Il en était à ce stade de ses réflexions lorsque la Coupe cracha un troisième papier. Dumbledore, comme les deux fois précédentes, l'attrapa et le déplia. Il lut :
- Et pour finir, le champion de Poudlard est Cédric Diggory.
La table de Poufsouffle explosa de joie et manifesta celle-ci par des applaudissements tonitruants. Harry comprenait qu'ils laissent éclater leur joie : ce n'était pas souvent qu'ils avaient l'occasion de briller ainsi. Rapidement, les autres maisons suivirent le mouvement, quoique de façon plus modérée.
Une fois le calme revenu, Cédric alla à son tour dans la salle où se trouvaient déjà les deux autres champions.
Alors que Dumbledore allait reprendre la parole, il se produisit un phénomène auquel personne ne sattendait : les flammes de la Coupe redevinrent bleu et elle cracha un quatrième papier.
Le vieil homme l'attrapa et le déplia mais, contrairement aux fois précédentes, ne le lut pas immédiatement. Il posa les yeux dessus puis marqua un temps d'arrêt, comme s'il n'était pas sur de ce qu'il venait de lire. En proie à un mauvais pressentiment, Harry observait attentivement les réactions du directeur.

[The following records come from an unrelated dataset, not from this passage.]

(** C3. [addTag] is idempotent in its normalized tag: when [u] owns
    the photo that the id denotes, a second [addTag] whose tag has the
    same lower-case form as the first returns
    [{ ok: true, skipped: true }], does not write, and leaves the
    files, hence the stored tag lists, as the first call left them. *)
Theorem addTag_idempotent (d : Disk) (userId photoId : Z)
    (tag tag' : string) (pre : list Photo.t) (p : Photo.t)
    (post : list Photo.t) :
  firstWithId photoId (PHOTO_FILE d) pre p post ->
  Photo.owner p = userId ->
  toLowerCase tag' = toLowerCase tag ->
  let d1 := after (business.addTag toLowerCase userId photoId tag) d in
  let d2 := after (business.addTag toLowerCase userId photoId tag') d1 in
  result (business.addTag toLowerCase userId photoId tag') d1
    = mkResult true None (Some true) /\
  d2 = d1 /\
  photoWrites d2 = photoWrites d1 /\
  map Photo.tags (PHOTO_FILE d2) = map Photo.tags (PHOTO_FILE d1).
Proof.
  intros Hfirst Hown Hsame d1 d2.
  assert (Hsecond :
    business.addTag toLowerCase userId photoId tag' d1
      = (mkResult true None (Some true), d1)).
  { subst d1. unfold after.
    rewrite (addTag_owned _ _ tag _ _ _ _ Hfirst Hown).
    destruct (includesStr (toLowerCase tag) (Photo.tags p)) eqn:Hin;
      cbn [snd].
    - rewrite (addTag_owned _ _ tag' _ _ _ _ Hfirst Hown).
      now rewrite Hsame, Hin.
    - destruct Hfirst as (_ & Habs & Hid).
      rewrite (addTag_owned _ _ tag' _ pre
                 (Photo.pushTag (toLowerCase tag) p) post).
      + rewrite Hsame. cbn [Photo.pushTag Photo.tags].
        now rewrite includesStr_pushed.
      + repeat split; assumption.
      + exact Hown. }
  subst d2. unfold result, after. rewrite Hsecond. cbn [fst snd].
  repeat split.
Qed.

(** C5. Failure atomicity: when [addTag] or [updatePhotoDetails]
    returns the [NotFound] or the [AccessDenied] error, and when
    [addTag] returns [{ ok: true, skipped: true }], nothing was
    written: the disk after the call, its write counter included, is
    the disk before the call. *)
Theorem failure_atomicity (d : Disk) (userId photoId : Z)
    (tag title description : string) :
  (let r := result (business.addTag toLowerCase userId photoId tag) d in
   error r = Some NotFound \/ error r = Some AccessDenied \/
   (ok r = true /\ skipped r = Some true) ->
   after (business.addTag toLowerCase userId photoId tag) d = d) /\
  (let r := result (business.updatePhotoDetails userId photoId
                      title description) d in
   error r = Some NotFound \/ error r = Some AccessDenied ->
   after (business.updatePhotoDetails userId photoId title description) d
     = d).
Proof.
  unfold result, after.
  rewrite addTag_run, addTagFetched_run, updatePhotoDetails_run.
  destruct (find (fun p => (Photo.id p =? photoId)%Z) (PHOTO_FILE d))
    as [p|]; [|split; reflexivity].
  destruct (Photo.owner p =? userId)%Z; [|split; reflexivity].
  split.
  - destruct (includesStr (toLowerCase tag) (Photo.tags p)); [reflexivity|].
    cbn [fst snd error ok skipped].
    intros [H|[H|[_ H]]]; discriminate.
  - cbn [fst snd error]. intros [H|H]; discriminate.
Qed.

(** C8. When the photo collection that the write of [addTag] reads
    (on [d2]) is the collection that its ownership fetch read (on
    [d1]), the [{ ok: false }] outcome without an error is out of
    reach: once the fetch has returned a photo that [u] owns, the rest
    of [addTag] returns with [ok: true] and no error; so does [addTag]
    itself, where both reads are of the same disk. *)
Theorem addTag_write_finds_photo (d1 d2 : Disk) (userId photoId : Z)
    (tag : string) (p : Photo.t) :
  result (persistence.getPhotoById photoId) d1 = Some p ->
  Photo.owner p = userId ->
  PHOTO_FILE d2 = PHOTO_FILE d1 ->
  let r := result (business.addTagFetched toLowerCase userId photoId tag
                     (Some p)) d2 in
  (ok r = true /\ error r = None) /\
  ok (result (business.addTag toLowerCase userId photoId tag) d1) = true.
Proof.
  unfold result. rewrite getPhotoById_run. cbn [fst].
  intros Hfind Hown Hsame.
  destruct (find_id_Some _ _ _ Hfind) as (pre & post & Hfirst).
  split.
  - rewrite addTagFetched_run, (proj2 (Z.eqb_eq _ _) Hown).
    destruct (includesStr (toLowerCase tag) (Photo.tags p)).
    + split; reflexivity.
    + rewrite <- Hsame in Hfirst.
      rewrite (addTagToPhoto_first _ (toLowerCase tag) _ _ _ _ Hfirst).
      split; reflexivity.
  - rewrite (addTag_owned _ _ tag _ _ _ _ Hfirst Hown).
    now destruct (includesStr (toLowerCase tag) (Photo.tags p)).
Qed.

End AddTag.

Lemma addTag_idempotent_witness :
  let d1 := after (business.addTag ascii_toLowerCase 1 7 "Sunset") demo in
  result (business.addTag ascii_toLowerCase 1 7 "SUNSET") d1
    = mkResult true None (Some true) /\
  after (business.addTag ascii_toLowerCase 1 7 "SUNSET") d1 = d1 /\
  map Photo.tags (PHOTO_FILE d1) = [["tree"; "sunset"]; []; ["hill"]; ["tree"]].
Proof.
  assert (Hfirst : firstWithId 7 (PHOTO_FILE demo) [] photo7
                     [photo8; photo9; photo7']).
  { repeat split. intros q []. }
  pose proof (addTag_idempotent ascii_toLowerCase demo 1 7 "Sunset" "SUNSET"
                [] photo7 [photo8; photo9; photo7'] Hfirst eq_refl eq_refl)
    as (Hres & Hsame & _ & _).
  split; [exact Hres|]. split; [exact Hsame | reflexivity].
Defined.

Lemma failure_atomicity_witness :
  result (business.addTag ascii_toLowerCase 2 7 "Tree") demo
    = mkResult false (Some AccessDenied) None /\
  after (business.addTag ascii_toLowerCase 2 7 "Tree") demo = demo /\
  after (business.addTag ascii_toLowerCase 1 7 "Tree") demo = demo /\
  after (business.updatePhotoDetails 1 5 "New" "desc") demo = demo.
Proof.
  split; [reflexivity|]. split; [|split].
  - apply (proj1 (failure_atomicity ascii_toLowerCase demo 2 7
                    "Tree" "New" "desc")).
    right. left. reflexivity.
  - apply (proj1 (failure_atomicity ascii_toLowerCase demo 1 7
                    "Tree" "New" "desc")).
    right. right. split; reflexivity.
  - apply (proj2 (failure_atomicity ascii_toLowerCase demo 1 5
                    "Tree" "New" "desc")).
    left. reflexivity.
Defined.

Lemma addTag_write_finds_photo_witness :
  ok (result (business.addTagFetched ascii_toLowerCase 1 7 "Oak"
                (Some photo7)) demo) = true /\
  ok (result (business.addTag ascii_toLowerCase 1 7 "Oak") demo) = true.
Proof.
  pose proof (addTag_write_finds_photo ascii_toLowerCase demo demo 1 7 "Oak"
                photo7 eq_refl eq_refl eq_refl) as ((Hok & _) & Hok').
  split; [exact Hok | exact Hok'].
Defined.

(** Without the precondition of C8 the outcome can be reached: the
    fetch saw photo 7, the write reads a collection that lost it. *)
Example addTag_inconsistency_reachable :
  result (business.addTagFetched ascii_toLowerCase 1 7 "Oak" (Some photo7))
         demoWithout7
  = mkResult false None None.
Proof. reflexivity. Qed.

(** *** The tag invariant *)

Lemma after_login username password d :
  after (business.login username password) d = d.
Proof.
  run. destruct (find _ (USER_FILE d)) as [u|]; [|reflexivity].
  now destruct (User.password u =? password).
Qed.

Lemma after_getOwnedPhoto userId photoId d :
  after (business.getOwnedPhoto userId photoId) d = d.
Proof. unfold after. now rewrite getOwnedPhoto_run. Qed.

Lemma after_getUserPhotosInAlbum toLowerCase userId albumName d :
  after (business.getUserPhotosInAlbum toLowerCase userId albumName) d = d.
Proof. run. now destruct (find _ (ALBUM_FILE d)). Qed.

Lemma mapAlbumIdsToNames_run albumIdList d :
  business.mapAlbumIdsToNames albumIdList d =
    (flat_map (fun aid =>
       match find (fun a => (Album.id a =? aid)%Z) (ALBUM_FILE d) with
       | Some a => [Album.name a]
       | None => []
       end) albumIdList, d).
Proof.
  induction albumIdList as [|aid rest IH]; [reflexivity|].
  cbn [business.mapAlbumIdsToNames flat_map]. run. rewrite IH.
  now destruct (find _ (ALBUM_FILE d)).
Qed.

Lemma after_mapAlbumIdsToNames albumIdList d :
  after (business.mapAlbumIdsToNames albumIdList) d = d.
Proof. unfold after. now rewrite mapAlbumIdsToNames_run. Qed.

Lemma everyPhoto_replaced (P : list string -> Prop) d d' pre p p' post :
  everyPhoto P d ->
  PHOTO_FILE d = pre ++ p :: post ->
  PHOTO_FILE d' = pre ++ p' :: post ->
  P (Photo.tags p') ->
  everyPhoto P d'.
Proof.
  unfold everyPhoto. intros Hall Hd Hd' Hp' q Hq.
  rewrite Hd' in Hq. apply in_app_or in Hq as [Hq|[<-|Hq]].
  - apply Hall. rewrite Hd. apply in_or_app. now left.
  - exact Hp'.
  - apply Hall. rewrite Hd. apply in_or_app. right. now right.
Qed.

Lemma lowercaseDistinct_noCaseDuplicates toLowerCase tags :
  lowercaseDistinct toLowerCase tags -> noCaseDuplicates toLowerCase tags.
Proof.
  unfold lowercaseDistinct, noCaseDuplicates. intros (Hlow & Hnodup).
  replace (map toLowerCase tags) with tags; [exact Hnodup|].
  symmetry. rewrite <- (map_id tags) at 2. apply map_ext_in. exact Hlow.
Qed.

Lemma lowercaseDistinct_pushed toLowerCase tags tag :
  (forall s, toLowerCase (toLowerCase s) = toLowerCase s) ->
  lowercaseDistinct toLowerCase tags ->
  includesStr (toLowerCase tag) tags = false ->
  lowercaseDistinct toLowerCase (tags ++ [toLowerCase tag]).
Proof.
  intros Hidem (Hlow & Hnodup) Hfresh. split.
  - intros t Ht. apply in_app_or in Ht as [Ht|[<-|[]]]; auto.
  - apply NoDup_app; [exact Hnodup | repeat constructor; intros [] |].
    intros t Hin [<-|[]].
    apply includesStr_In in Hin. congruence.
Qed.

Lemma ascii_lower_idem c : ascii_lower (ascii_lower c) = ascii_lower c.
Proof.
  destruct c as [[] [] [] [] [] [] [] []]; reflexivity.
Qed.

Lemma ascii_toLowerCase_idem s :
  ascii_toLowerCase (ascii_toLowerCase s) = ascii_toLowerCase s.
Proof.
  induction s as [|c s IH]; [reflexivity|].
  cbn [ascii_toLowerCase]. now rewrite ascii_lower_idem, IH.
Qed.

(** One call keeps the stored tags lower-case and pairwise distinct. *)
Lemma exec_lowercaseDistinct toLowerCase (c : Call) d :
  (forall s, toLowerCase (toLowerCase s) = toLowerCase s) ->
  everyPhoto (lowercaseDistinct toLowerCase) d ->
  everyPhoto (lowercaseDistinct toLowerCase) (exec toLowerCase c d).
Proof.
  intros Hidem Hinv.
  destruct c as [username password | userId photoId
                | userId photoId title description | userId photoId tag
                | userId albumName | albumIdList]; cbn [exec].
  - now rewrite after_login.
  - now rewrite after_getOwnedPhoto.
  - unfold after. rewrite updatePhotoDetails_run.
    destruct (find (fun p => (Photo.id p =? photoId)%Z) (PHOTO_FILE d))
      as [p|] eqn:Hfind; [|exact Hinv].
    destruct (Photo.owner p =? userId)%Z; [|exact Hinv].
    destruct (find_id_Some _ _ _ Hfind) as (pre & post & Hfirst).
    rewrite (updatePhotoById_first _ title description _ _ _ _ Hfirst).
    cbn [snd].
    apply (everyPhoto_replaced _ d _ pre p
             (Photo.assignDetails title description p) post Hinv);
      [apply Hfirst | reflexivity |].
    change (lowercaseDistinct toLowerCase (Photo.tags p)).
    apply Hinv. rewrite (proj1 Hfirst). apply in_or_app. right. now left.
  - unfold after. rewrite addTag_run, addTagFetched_run.
    destruct (find (fun p => (Photo.id p =? photoId)%Z) (PHOTO_FILE d))
      as [p|] eqn:Hfind; [|exact Hinv].
    destruct (Photo.owner p =? userId)%Z; [|exact Hinv].
    destruct (includesStr (toLowerCase tag) (Photo.tags p)) eqn:Hfresh;
      [exact Hinv|].
    destruct (find_id_Some _ _ _ Hfind) as (pre & post & Hfirst).
    rewrite (addTagToPhoto_first _ (toLowerCase tag) _ _ _ _ Hfirst).
    cbn [snd].
    apply (everyPhoto_replaced _ d _ pre p
             (Photo.pushTag (toLowerCase tag) p) post Hinv);
      [apply Hfirst | reflexivity |].
    change (lowercaseDistinct toLowerCase
              (Photo.tags p ++ [toLowerCase tag])).
    apply lowercaseDistinct_pushed; [exact Hidem | | exact Hfresh].
    apply Hinv. rewrite (proj1 Hfirst). apply in_or_app. right. now left.
  - now rewrite after_getUserPhotosInAlbum.
  - now rewrite after_mapAlbumIdsToNames.
Qed.

(** The invariant holds along any sequence of calls. *)
Lemma lowercaseDistinct_invariant toLowerCase (calls : list Call) d :
  (forall s, toLowerCase (toLowerCase s) = toLowerCase s) ->
  everyPhoto (lowercaseDistinct toLowerCase) d ->
  everyPhoto (lowercaseDistinct toLowerCase)
    (fold_left (fun d c => exec toLowerCase c d) calls d).
Proof.
  intros Hidem. revert d.
  induction calls as [|c calls IH]; intros d Hinv; [exact Hinv|].
  cbn [fold_left]. apply IH. now apply exec_lowercaseDistinct.
Qed.

(** On lower-case tags, having no duplicate up to case is the same as
    being pairwise distinct. *)
Lemma noCaseDuplicates_lowercase toLowerCase tags :
  allLowercase toLowerCase tags ->
  (noCaseDuplicates toLowerCase tags <-> lowercaseDistinct toLowerCase tags).
Proof.
  intros Hlow. split; [|apply lowercaseDistinct_noCaseDuplicates].
  unfold noCaseDuplicates. intros Hnodup. split; [exact Hlow|].
  replace tags with (map toLowerCase tags); [exact Hnodup|].
  rewrite <- (map_id tags) at 2. apply map_ext_in. exact Hlow.
Qed.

Ce dernier finit par reprendre la parole et lut le nom inscrit sur le papier :
- Harry Potter
Un silence s'abattit sur la salle. Les camarades de dortoir de Harry lui jetèrent un coup d'oeil, pour voir comment il allait réagir. L'adolescent ne bougea pas. Dumbledore allait appeler à nouveau, le professeur McGonagall se leva et lui dit quelque chose dans l'oreille. Le directeur poussa un profond soupir. Il marmonna quelque chose que personne ne comprit. La directrice adjointe lui adressa un regard à faire geler un désert et il dit à contrecoeur, de façon intelligible cette fois :
- Il n'y à pas de Harry Potter dans cette école.
Pour la première fois depuis sa première rentrée, Harry se sentit reconnaissant envers Dumbledore. Il le fut d'autant plus que l'action suivante du vieil homme fut de bruler le morceau de papier.
L'adolescent se sentit également reconnaissant envers son ancien professeur de Défense contre les forces du mal d'avoir prévu que cela pourrait arriver et de leur avoir conseillé d'agir en conséquence.
En parlant de professeur, il sentit un regard se poser sur lui. Il en suivit la provenance et eut la surprise de constater que celui que le professeur Maugrey posait sur lui était furieux. Harry s'interrogea sur la raison de cette fureur, d'autant plus qu'elle semblait dirigée contre lui.
Il n'eut pas le temps d'y réflechir plus avant car les préfets ramenèrent les élèves dans leurs salles communes mais se promit d'enquêter à ce sujet durant l'année. Il suivit ses camarades dans leur dortoir et se coucha immédiatement.